* **Task goal**
The number of lines holding "Require" in the listing below is all you should give.

◇ ◇ ◇ ◇ ◇ ◇ ◇

(* ===== verification/GpuNetIO.v ===== *)
(** Exporting queue pairs to GPUNetIO: src/ibverbs/src/ibverbs/gpunetio/_runtime.py.

    The module keeps, for the process, how many exports use each page of host
    memory; the pages are registered with CUDA once.  The counts are changed under a lock,
    so each call here is one step of the process.  [h_registered], [h_gpus] and
    [h_exports] are no variables of the source: they are the pages that CUDA has
    registered and the DOCA handles that were created and not destroyed, so that
    the reference counts and the cleanups can be stated.  The CUDA and DOCA
    libraries, [ctypes.CDLL] and the queue pair's methods are the operations of
    [GpuLib]; the declarations of C signatures are not modelled.  [close_pages_counts],
    [register_queue_memory_spec] and [export_spec] say that whatever fails, the
    reference counts are those of the mappings alive. *)

From stdpp Require Import gmultiset.
From S2P Require Import Prelude Bytes Json.
#[local] Open Scope Z_scope.

(** What [_mlx5dv_bridge_info] tells of a queue pair and its completion queues. *)
Record QueueInfo := mk_QueueInfo {
  sq_qpn : Z; sq_wqe_addr : Z; sq_wqe_num : Z; sq_wqe_stride : Z; sq_dbrec : Z; sq_db : Z;
  uar_size : Z;
  sq_cqn : Z; sq_cqe_addr : Z; sq_cqe_num : Z; sq_cqe_size : Z; sq_cq_dbrec : Z;
  rq_qpn : Z; rq_wqe_addr : Z; rq_wqe_num : Z; rcv_wqe_size : Z; rq_dbrec : Z;
  rq_cqn : Z; rq_cqe_addr : Z; rq_cqe_num : Z; rq_cqe_size : Z; rq_cq_dbrec : Z;
}.

(** The eight addresses of queue memory. *)
Definition queue_addresses (i : QueueInfo) : list Z :=
  [sq_wqe_addr i; rq_wqe_addr i; sq_dbrec i; rq_dbrec i; sq_cqe_addr i; sq_cq_dbrec i;
   rq_cqe_addr i; rq_cq_dbrec i].
Definition set_addresses (l : list Z) (i : QueueInfo) : QueueInfo :=
  match l with
  | [a; b; c; d; e; f; g; h] =>
      mk_QueueInfo (sq_qpn i) a (sq_wqe_num i) (sq_wqe_stride i) c (sq_db i) (uar_size i)
        (sq_cqn i) e (sq_cqe_num i) (sq_cqe_size i) f
        (rq_qpn i) b (rq_wqe_num i) (rcv_wqe_size i) d
        (rq_cqn i) g (rq_cqe_num i) (rq_cqe_size i) h
  | _ => i
  end.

◇ ◇ ◇ ◇ ◇ ◇ ◇

* **Final answer**
2